Competing interests: No competing interests
Re: Post-mastectomy breast reconstruction
Breast reconstruction is challenging to optimise in the face of optimum adjuvant therapy and we commend the authors on their recent review. "If radiotherapy is needed, delayed reconstruction minimises the risk of complications and improves aesthetic outcomes" is stated as a summary point; no evidence is presented to support this conclusion. Undoubtedly post mastectomy radiotherapy PMRT has a negative effect on tissue viability, compliance and elasticity; but delaying reconstruction till after radiotherapy does not avoid this.
Recent meta-analysis has demonstrated that PMRT has a detrimental effect on breast reconstruction with morbidity from breast reconstruction is 4 times more likely with PMRT than with no PMRT (odds ratio [OR] = 4.2; 95% CI, 2.4, 7.2) 1. However, when the effect of delaying reconstruction till after PMRT was examined no significant reduction in morbidity was seen (OR = 0.87; 95% CI, 0.47, 1.62) 1. Delaying reconstruction till after PMRT does not avoid morbidity and may only delay these problems till a second surgery. In addition delayed tissue expander based reconstruction is not feasible after PMRT, so this form of simple and effective reconstruction may be lost to patients if Thiruchelvam et al’s treatment plan is followed.

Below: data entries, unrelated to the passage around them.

Record Pending := MkPending {
  pe_value : Pairing;
  pe_connectivitySecret : bytes;
  pe_channel : Channel;
  pe_activating : bool;
  pe_localCommitted : bool;
  pe_remoteCommitted : bool
}.

(** Who decided to trust: a user at this device, or the peer. *)
Inductive Side := LocalSide | RemoteSide.
#[global] Instance Side_eq_dec : EqDecision Side.
Proof. solve_decision. Defined.

(** [hb_sent] is what the channels were given to send, [hb_closed] the channels
    closed and [hb_monitors] the monitors started by [Begin].  [hb_confirmed] is a
    history variable: the confirmations that users and peers gave. *)
Record Hub := MkHub {
  hb_pairings : gmap string Pending;
  hb_db : PeerDB;
  hb_sent : list (nat * PairingDecision);
  hb_closed : list nat;
  hb_monitors : list (nat * string);
  hb_confirmed : list (string * Side)
}.

Definition set_pairings (f : gmap string Pending → gmap string Pending) (h : Hub) : Hub :=
  MkHub (f (hb_pairings h)) (hb_db h) (hb_sent h) (hb_closed h) (hb_monitors h) (hb_confirmed h).
Definition set_db (d : PeerDB) (h : Hub) : Hub :=
  MkHub (hb_pairings h) d (hb_sent h) (hb_closed h) (hb_monitors h) (hb_confirmed h).
Definition add_sent (m : nat * PairingDecision) (h : Hub) : Hub :=
  MkHub (hb_pairings h) (hb_db h) (hb_sent h ++ [m]) (hb_closed h) (hb_monitors h) (hb_confirmed h).
Definition add_closed (ns : list nat) (h : Hub) : Hub :=
  MkHub (hb_pairings h) (hb_db h) (hb_sent h) (hb_closed h ++ ns) (hb_monitors h) (hb_confirmed h).
Definition add_monitor (m : nat * string) (h : Hub) : Hub :=
  MkHub (hb_pairings h) (hb_db h) (hb_sent h) (hb_closed h) (hb_monitors h ++ [m]) (hb_confirmed h).
Definition add_confirmed (c : string * Side) (h : Hub) : Hub :=
  MkHub (hb_pairings h) (hb_db h) (hb_sent h) (hb_closed h) (hb_monitors h) (hb_confirmed h ++ [c]).

(** A section under the mutex. *)
Definition section {A} (f : Hub → A * Hub) : M Hub A := λ w,
  let '(a, h) := f (next_db w) in (Ok a, accessed w h).
Definition update (f : Hub → Hub) : M Hub unit := section (λ h, (tt, f h)).

(** A call of the trust repository. *)
Definition on_db {A} (t : Tx PeerDB A) : Tx Hub A := λ h,
  match t (hb_db h) with Ok (a, d) => Ok (a, set_db d h) | Err e => Err e end.
Definition repository {A} (t : Tx PeerDB A) : M Hub A := atomically (on_db t).

(** [channel.Close()] and [channel.SendDecision]; sending may fail. *)
Definition close (ch : Channel) : M Hub unit := update (add_closed [ch_number ch]).
Definition SendDecision (ch : Channel) (d : PairingDecision) : M Hub unit :=
  atomically (λ h, Ok (tt, add_sent (ch_number ch, d) h)).

(** ** Views of a ceremony *)

Definition with_state (st : PairingState) (failure : string) (p : Pairing) : Pairing :=
  MkPairing (pg_ID p) (pg_PeerID p) (pg_PeerPublicKey p) (pg_PeerName p) (pg_PeerRole p) (pg_Verification p) (pg_Direction p)
    st (pg_LocalConfirmed p) (pg_RemoteConfirmed p) (pg_StartedAt p) (pg_ExpiresAt p) failure.
Definition with_confirmed (side : Side) (p : Pairing) : Pairing :=
  MkPairing (pg_ID p) (pg_PeerID p) (pg_PeerPublicKey p) (pg_PeerName p) (pg_PeerRole p) (pg_Verification p) (pg_Direction p)
    (pg_State p) (match side with LocalSide => true | RemoteSide => pg_LocalConfirmed p end)
    (match side with LocalSide => pg_RemoteConfirmed p | RemoteSide => true end) (pg_StartedAt p) (pg_ExpiresAt p) (pg_Failure p).
Definition on_value (f : Pairing → Pairing) (e : Pending) : Pending :=
  MkPending (f (pe_value e)) (pe_connectivitySecret e) (pe_channel e) (pe_activating e) (pe_localCommitted e) (pe_remoteCommitted e).
Definition set_activating (b : bool) (e : Pending) : Pending :=
  MkPending (pe_value e) (pe_connectivitySecret e) (pe_channel e) b (pe_localCommitted e) (pe_remoteCommitted e).
Definition set_localCommitted (e : Pending) : Pending :=
  MkPending (pe_value e) (pe_connectivitySecret e) (pe_channel e) (pe_activating e) true (pe_remoteCommitted e).
Definition set_remoteCommitted (e : Pending) : Pending :=
  MkPending (pe_value e) (pe_connectivitySecret e) (pe_channel e) (pe_activating e) (pe_localCommitted e) true.

Definition waiting (e : Pending) : bool := bool_decide (pg_State (pe_value e) = PairingWaiting).

(** [entry.value.State = st] on a ceremony that still waits. *)
Definition settle (st : PairingState) (failure : string) (e : Pending) : Pending :=
  if waiting e then on_value (with_state st failure) e else e.

(** ** The service *)

Section Service.
Context `{UnicodeCase} (sha256 : bytes → bytes).

(** [unicode.SimpleFold]: the least rune of an orbit; [err.Error()]. *)
Context (unicode_fold : Z → Z) (error_text : list sentinel → string).

(** service.local and service.lifetime. *)
Context (local : LocalDevice) (lifetime : Z).

Definition fold_eq (a b : Z) : bool :=
  (a =? b)%Z || (if (a <? 128)%Z && (b <? 128)%Z then ascii_lower a =? ascii_lower b else unicode_fold a =? unicode_fold b)%Z.
Fixpoint runes_fold_eq (a b : list rune_at) : bool :=
  match a, b with
  | [], [] => true
  | x :: a', y :: b' => fold_eq (rune_value x) (rune_value y) && runes_fold_eq a' b'
  | _, _ => false
  end.
(** [strings.EqualFold]. *)
Definition equal_fold (s t : string) : bool := runes_fold_eq (runes (bytes_of s)) (runes (bytes_of t)).

Definition peer_of_role (role : string) (peer : Peer) : bool := bool_decide (PeerRoleOf peer = role).
Definition active_peer (peer : Peer) : bool := bool_decide (PeerState peer = TrustActive).

(** The loop of [ValidateLocalRole]. *)
Definition role_conflict (localRole : string) (peer : Peer) : bool :=
  active_peer peer
  && (bool_decide (localRole = RoleWorker) && negb (peer_of_role RoleOrchestrator peer)
      || bool_decide (localRole = RoleOrchestrator) && negb (peer_of_role RoleWorker peer)).

Definition ValidateLocalRole (localRole : string) : M Hub unit :=
  _ ← lift (reject_if (negb (known_role localRole)) [PairingErrMissingDependency]);
  peers ← repository (Trust_List sha256);
  lift (reject_if (existsb (role_conflict localRole) peers) [TrustErrConflict]).

(** The lifetime a service runs with; [requested] is Dependencies.Lifetime. *)
Definition NewService (requested : Z) : M Hub Z :=
  _ ← lift (reject_if (failed (LocalDevice_Validate sha256 local)) [PairingErrMissingDependency]);
  let requested := if (requested =? 0)%Z then defaultPairingLifetime else requested in
  _ ← lift (reject_if ((requested <? minute) || (15 * minute <? requested))%Z [PairingErrMissingDependency]);
  _ ← ValidateLocalRole (local_Role local);
  mret requested.

(** One turn of [pruneLocked]: the entry it leaves, if any. *)
Definition prune_entry (now_ : Z) (e : Pending) : option Pending :=
  let e := if waiting e && negb (after (pg_ExpiresAt (pe_value e)) now_)
           then on_value (with_state PairingExpired (pg_Failure (pe_value e))) e else e in
  if negb (waiting e) && after now_ (pg_ExpiresAt (pe_value e) + lifetime) then None else Some e.

(** The channels that [pruneLocked] closes. *)
Definition expired_channels (now_ : Z) (m : gmap string Pending) : list nat :=
  omap (λ kv, if waiting kv.2 && negb (after (pg_ExpiresAt (pe_value kv.2)) now_) then Some (ch_number (pe_channel kv.2)) else None)
    (map_to_list m).

Definition pruneLocked (now_ : Z) (h : Hub) : Hub :=
  add_closed (expired_channels now_ (hb_pairings h)) (set_pairings (omap (prune_entry now_)) h).

Definition waiting_count (m : gmap string Pending) : nat := size (filter (λ kv, waiting kv.2 = true) m).

(** The section that ends [register]. *)
Definition admit_pairing (now_ : Z) (entry : Pending) (h : Hub) : result Pairing * Hub :=
  let h := pruneLocked now_ h in
  let id := pg_ID (pe_value entry) in
  if maximumPendingPairings <=? waiting_count (hb_pairings h) then (Err [TrustErrPairingUnavailable], h)
  else if bool_decide (is_Some (hb_pairings h !! id)) then (Err [TrustErrConflict], h)
  else (Ok (pe_value entry), set_pairings <[id := entry]> h).

Definition role_mismatch (direction : Direction) (peer : SessionPeer) : bool :=
  match direction with
  | DirectionOutbound => negb (bool_decide (local_Role local = RoleOrchestrator)) || negb (bool_decide (sp_Role peer = RoleWorker))
  | DirectionInbound => negb (bool_decide (local_Role local = RoleWorker)) || negb (bool_decide (sp_Role peer = RoleOrchestrator))
  end.

Definition local_id : string := identity_id (local_Identity local).

Definition new_pairing (id verification : string) (peer : SessionPeer) (direction : Direction) (startedAt : Z) : Pairing :=
  MkPairing id (sp_ID peer) (sp_PublicKey peer) (sp_Name peer) (sp_Role peer) verification direction PairingWaiting false false
    startedAt (startedAt + lifetime) "".

Definition check_unpaired (peer : SessionPeer) : M Hub unit :=
  existing ← try_ (repository (Trust_Get sha256 (sp_ID peer)));
  match existing with
  | Ok p => lift (reject_if (active_peer p) [TrustErrConflict])
  | Err e => lift (reject_if (negb (errors_is e TrustErrNotFound)) e)
  end.

Definition check_no_orchestrator : M Hub unit :=
  if bool_decide (local_Role local = RoleWorker) then
    peers ← repository (Trust_List sha256);
    lift (reject_if (existsb (λ p, active_peer p && peer_of_role RoleOrchestrator p) peers) [TrustErrConflict])
  else mret tt.

Definition register (ch : Channel) (direction : Direction) : M Hub Pairing :=
  let peer := ch_Peer ch in
  _ ← lift (SessionPeer_Validate sha256 peer);
  _ ← lift (reject_if (role_mismatch direction peer) [TrustErrInvalidPairing]);
  _ ← check_unpaired peer;
  _ ← check_no_orchestrator;
  let '(initiatorID, responderID) :=
    match direction with DirectionOutbound => (local_id, sp_ID peer) | DirectionInbound => (sp_ID peer, local_id) end in
  derived ← lift (DerivePairing sha256 (ch_Binding ch) initiatorID responderID);
  secret ← lift (DeriveConnectivitySecret sha256 (ch_Binding ch) initiatorID responderID);
  startedAt ← now;
  let value := new_pairing derived.1 derived.2 peer direction startedAt in
  _ ← lift (Pairing_Validate sha256 value);
  now_ ← now;
  admitted ← section (admit_pairing now_ (MkPending value secret ch false false false));
  lift admitted.

(** [service.fail]. *)
Definition fail_pairing (id : string) (e : list sentinel) : M Hub unit :=
  update (set_pairings (alter (settle PairingFailed (error_text e)) id)).

Definition getPairing (id : string) : M Hub Pairing :=
  found ← section (λ h, (hb_pairings h !! id, h));
  match found with Some e => mret (pe_value e) | None => fail [TrustErrPairingNotFound] end.

(** The first section of [maybeActivate]: the entry to activate, if it is ready. *)
Definition ready (e : Pending) : bool :=
  waiting e && negb (pe_activating e) && pg_LocalConfirmed (pe_value e) && pg_RemoteConfirmed (pe_value e).
Definition take_activation (id : string) (h : Hub) : option Pending * Hub :=
  match hb_pairings h !! id with
  | Some e => if ready e then (Some e, set_pairings <[id := set_activating true e]> h) else (None, h)
  | None => (None, h)
  end.

(** The second one, after the transaction returned [r]. *)
Definition finish_activation (r : result unit) (e : Pending) : Pending :=
  if waiting e then
    match r with
    | Err err => on_value (with_state PairingFailed (error_text err)) (set_activating false e)
    | Ok _ => set_localCommitted (on_value (with_state PairingPaired (pg_Failure (pe_value e))) (set_activating false e))
    end
  else e.

Definition trusted_peer (e : Pending) (pairedAt : Z) : Peer :=
  let v := pe_value e in
  MkPeer (pg_ID v) (pg_PeerID v) (pg_PeerPublicKey v) (pe_connectivitySecret e) (pg_PeerName v) (pg_PeerRole v) TrustActive
    "" "" 0 0 [] [] None pairedAt pairedAt None.

Definition both_committed (e : Pending) : bool := pe_localCommitted e && pe_remoteCommitted e.

Definition maybeActivate (id : string) : M Hub unit :=
  taken ← section (take_activation id);
  match taken with
  | None => mret tt
  | Some e =>
      pairedAt ← now;
      r ← try_ (repository (Activate sha256 (trusted_peer e pairedAt)));
      _ ← update (set_pairings (alter (finish_activation r) id));
      match r with
      | Err _ => close (pe_channel e)
      | Ok _ =>
          _ ← try_ (SendDecision (pe_channel e) (MkDecision id true true));
          found ← section (λ h, (hb_pairings h !! id, h));
          match found with
          | Some e' => if both_committed e' then close (pe_channel e) else mret tt
          | None => mret tt
          end
      end
  end.

Definition sendDecision (ch : Channel) (id : string) (confirmed : bool) : M Hub unit :=
  SendDecision ch (MkDecision id confirmed false).

(** *** Monitoring a channel *)

(** What [ReceiveDecision] returns: a decision, or an error, at the deadline or before. *)
Inductive Received := Decision (d : PairingDecision) | ReceiveError (deadline : bool).

Definition closed_early : string := "pairing connection closed before both devices confirmed".

(** The section after a confirmation. *)
Definition remote_confirms (committed : bool) (e : Pending) : Pending :=
  let e := if waiting e then on_value (with_confirmed RemoteSide) e else e in
  if committed then set_remoteCommitted e else e.

(** The history of [remote_confirms]: a confirmation of a waiting ceremony. *)
Definition note_remote (id : string) (h : Hub) : Hub :=
  match hb_pairings h !! id with
  | Some e => if waiting e then add_confirmed (id, RemoteSide) h else h
  | None => h
  end.

Definition monitor_over (e : option Pending) : bool :=
  match e with
  | None => true
  | Some e => bool_decide (pg_State (pe_value e) ∈ [PairingRejected; PairingExpired; PairingFailed]) || both_committed e
  end.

Its is imperative that patients are aware not only of the benefit of PMRT but also the negative effects it may have on breast reconstruction and that this is considered when deciding which type of reconstructive is best for individual patients.
Barry M, Kell MR. Radiotherapy and breast reconstruction: a meta-analysis. Breast Cancer Res Treat. 2011;127(1):15-22.